How Does the Growth Narrative Continue Amid Regulatory Headwinds?
The market's real anxiety isn't about past profits, but whether the company can sustain high-quality growth through 2026's regulatory fog. Management provided full-year guidance: $2.7-2.9 billion in revenue (15%-24% growth) with 11%-13% adjusted EBITDA margins. They simultaneously reaffirmed 2030 targets: revenue ≥$6.5 billion and adjusted EBITDA ≥$1.3 billion.

Here's an unavoidable reality: GLP-1-related products contributed nearly $700 million in revenue in 2025. As the regulatory landscape shifts, Hims must lean on non-weight-loss offerings (hair loss, skincare, mental health—the core foundation) to fill this gap and drive incremental growth.
So where does this confidence come from?
The answer likely lies in the company's deep understanding of the "subscription healthcare" moat. Much like Netflix transformed entertainment consumption, Hims is reshaping how younger generations access care through its "telemedicine + personalized medications" closed loop. Once this high-retention model achieves scale, it genuinely possesses flywheel potential.

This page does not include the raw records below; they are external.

(** Store the entries of an accepted request and advance the commit index. *)
Definition AppendEntries_store (request : AppendEntriesRequest) (n : RaftNode)
    : outcome RaftNode :=
  n ← for_each
        (range (ae_prev_log_index request + 1)
           ((commit_index n `min`
             (ae_prev_log_index request + Z.of_nat (length (ae_entries request)))) + 1))
        (check_committed request) n;
  let n := set_raft_log (kv_Write (append_batch request n) (raft_log n)) n in
  let new_commit_index :=
    commit_index n `max` (ae_leader_commit request `min` GetSavedLogSize n) in
  n ← for_each (range (commit_index n + 1) (new_commit_index + 1)) follower_apply n;
  Done (set_commit_index new_commit_index n).

Definition AppendEntries (request : AppendEntriesRequest) (n : RaftNode)
    : outcome (AppendEntriesResult * RaftNode) :=
  current_term ← GetCurrentTerm n;
  let result success := MkAppendEntriesResult current_term success in
  if decide (ae_term request < current_term) then Done (result false, n) else
  n ← AppendEntries_follow request n;
  ok ← AppendEntries_matches request n;
  if negb ok then Done (result false, n) else
  n ← AppendEntries_store request n;
  Done (result true, n).

Definition RequestVote (request : RequestVoteRequest) (n : RaftNode)
    : outcome (RequestVoteResult * RaftNode) :=
  current_term ← GetCurrentTerm n;
  let reply b := MkRequestVoteResult current_term b in
  if decide (rv_term request < current_term) then Done (reply false, n) else
  n ← (if decide (current_term < rv_term request) then
         n ← UpdateTerm (rv_term request) None n;
         if decide (state n ≠ Follower) then BecomeFollower n else Done n
       else Done n);
  let voted_for := GetVotedFor n in
  if decide (voted_for = Some (rv_candidate_id request)) then Done (reply true, n) else
  if decide (voted_for ≠ None) then Done (reply false, n) else
  let last_log_term := GetLastSavedLogTerm n in
  let granted :=
    if decide (rv_last_log_term request < last_log_term) then false
    else if decide (last_log_term = rv_last_log_term request)
    then bool_decide (GetSavedLogSize n ≤ rv_last_log_index request)
    else true in
  let n := if granted
           then set_raft_state (kv_Put "voted_for" (rv_candidate_id request) (raft_state n)) n
           else n in
  Done (reply granted, n).

(** ** Leader sessions *)

(** [StartLeaderMainSession] before its loop. *)
Definition LeaderMainSession_start (n : RaftNode) : outcome RaftNode :=
  m ← vec_set (match_index n) (node_id (config n)) (GetSavedLogSize n);
  Done (set_match_index m n).

Definition pending_batch (base : Z) (entries : list LogEntry) : list (batch_command LogEntry) :=
  imap (λ k entry, BatchPut (base +64 Z.of_nat k +64 1) entry) entries.

(** One iteration of the loop of [StartLeaderMainSession], up to the [Await]
    of [wake_up]. *)
Definition LeaderMainSession_iteration (n : RaftNode) : outcome RaftNode :=
  let self := node_id (config n) in
  base ← vec_get (match_index n) self;
  let n := set_raft_log (kv_Write (pending_batch base (pending_log n)) (raft_log n)) n in
  m ← vec_set (match_index n) self (base +64 Z.of_nat (length (pending_log n)));
  let n := set_match_index m n in
  let n := set_pending_log [] n in
  n ← UpdateCommitIndex n;
  Done (add_heartbeat_guard self n).

(** A suspended session resumes; its guards are destroyed. *)
Definition Session_resume (id : nat) (n : RaftNode) : RaftNode :=
  set_heartbeat_guards (heartbeat_guards n ∖ {[id]}) n.

(** The request a node session builds at the top of its loop. *)
Definition LeaderNodeSession_request (id : nat) (n : RaftNode)
    : outcome AppendEntriesRequest :=
  next ← vec_get (next_index n) id;
  verify (bool_decide (1 ≤ next)) "invalid next_index";;
  term ← GetCurrentTerm n;
  prev_log_term ← (if decide (next = 1) then Done 0
                   else entry_term <$> GetValue (kv_Get (raft_log n) (next -64 1)));
  self_next ← vec_get (next_index n) (node_id (config n));
  entries ← for_each (range next self_next) (λ index acc,
    entry ← GetLogEntry n index; Done (acc ++ [entry])) [];
  Done (MkAppendEntries term (Z.of_nat (node_id (config n))) (next -64 1) prev_log_term
          entries (commit_index n)).

(** What the session does after a response. *)
Inductive session_next : Type :=
  | SessionContinue      (** back to the loop condition *)
  | SessionJoinTimeout   (** wait for [request_timeout], then the loop condition *)
  | SessionSleep.        (** sleep for [heart_beat_period] *)

(** The rest of the iteration, once the RPC has returned [result]. *)
Definition LeaderNodeSession_response (id : nat) (request : AppendEntriesRequest)
    (result : Result AppendEntriesResult RpcError) (n : RaftNode)
    : outcome (session_next * RaftNode) :=
  if decide (state n ≠ Leader) then Done (SessionContinue, n) else
  match result with
  | Err _ => Done (SessionJoinTimeout, n)
  | Ok response =>
      current ← GetCurrentTerm n;
      if decide (current < aer_term response) then
        n ← UpdateTerm (aer_term response) None n;
        n ← (if decide (state n ≠ Follower) then BecomeFollower n else Done n);
        Done (SessionContinue, n)
      else
      next ← vec_get (next_index n) id;
      if negb (aer_success response) then
        verify (bool_decide (2 ≤ next)) "invalid state";;
        next' ← vec_set (next_index n) id (next -64 1);
        Done (SessionContinue, set_next_index next' n)
      else
        let count := Z.of_nat (length (ae_entries request)) in
        m ← vec_set (match_index n) id (ae_prev_log_index request +64 count);
        next' ← vec_set (next_index n) id (next +64 count);
        let n := set_next_index next' (set_match_index m n) in
        n ← UpdateCommitIndex n;
        mine ← vec_get (next_index n) (node_id (config n));
        his ← vec_get (next_index n) id;
        if decide (his = mine) then
          Done (SessionSleep, add_heartbeat_guard id n)
        else Done (SessionContinue, n)
  end.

Q4 data validates this thesis: whether from organic brand traffic or acquired users, customer acquisition efficiency remains strong. More importantly, the double-digit adjusted EBITDA margin guidance signals management's continued confidence in the underlying business's earning power.
Globalization: The Underappreciated Second Growth Curve
During the earnings call, international expansion was explicitly identified as one of the most important investment priorities for the coming years. Notably, 2026 guidance does not yet include contributions from the recently announced Eucalyptus acquisition.
This Australian digital health platform currently generates over $450 million in annual recurring revenue in international markets. At the current trajectory, Eucalyptus could contribute over $1 billion in annual revenue to HIMS within three years. This means achieving the 2030 target doesn't hinge on "compounded GLP-1 selling indefinitely," but rather on three growth engines working in relay: platform capabilities + category expansion + internationalization.
Key Variables for Investors to Watch in 2026
1. GLP-1 Compliance and Supply Rules: The FDA's enforcement pace and positioning will determine the "certainty premium" for the weight management business.
2. Can Non-GLP New Verticals Scale to $100M+: Whether Labs, low testosterone, menopause support, etc., can become "secondary growth engines."
3. International M&A Integration and Returns Path: Eucalyptus synergies, customer acquisition efficiency, and execution on "scale first, profit later."
4. Profitability Quality—Marketing Payback and Margin Recovery: While marketing efficiency has improved, whether structural pressures on gross margin can ease will determine if valuation multiples can re-expand.
Conclusion
Hims & Hers stands at a crossroads: on one side, near-term uncertainty from regulatory risks; on the other, a compelling long-term growth narrative. Q4 data demonstrates that the company's vertically integrated platform has proven its resilience outside the traditional healthcare system. If it can successfully navigate the current GLP-1 regulatory cycle and replicate prior success in new business areas, the $6.5 billion revenue target for 2030 may well be within reach.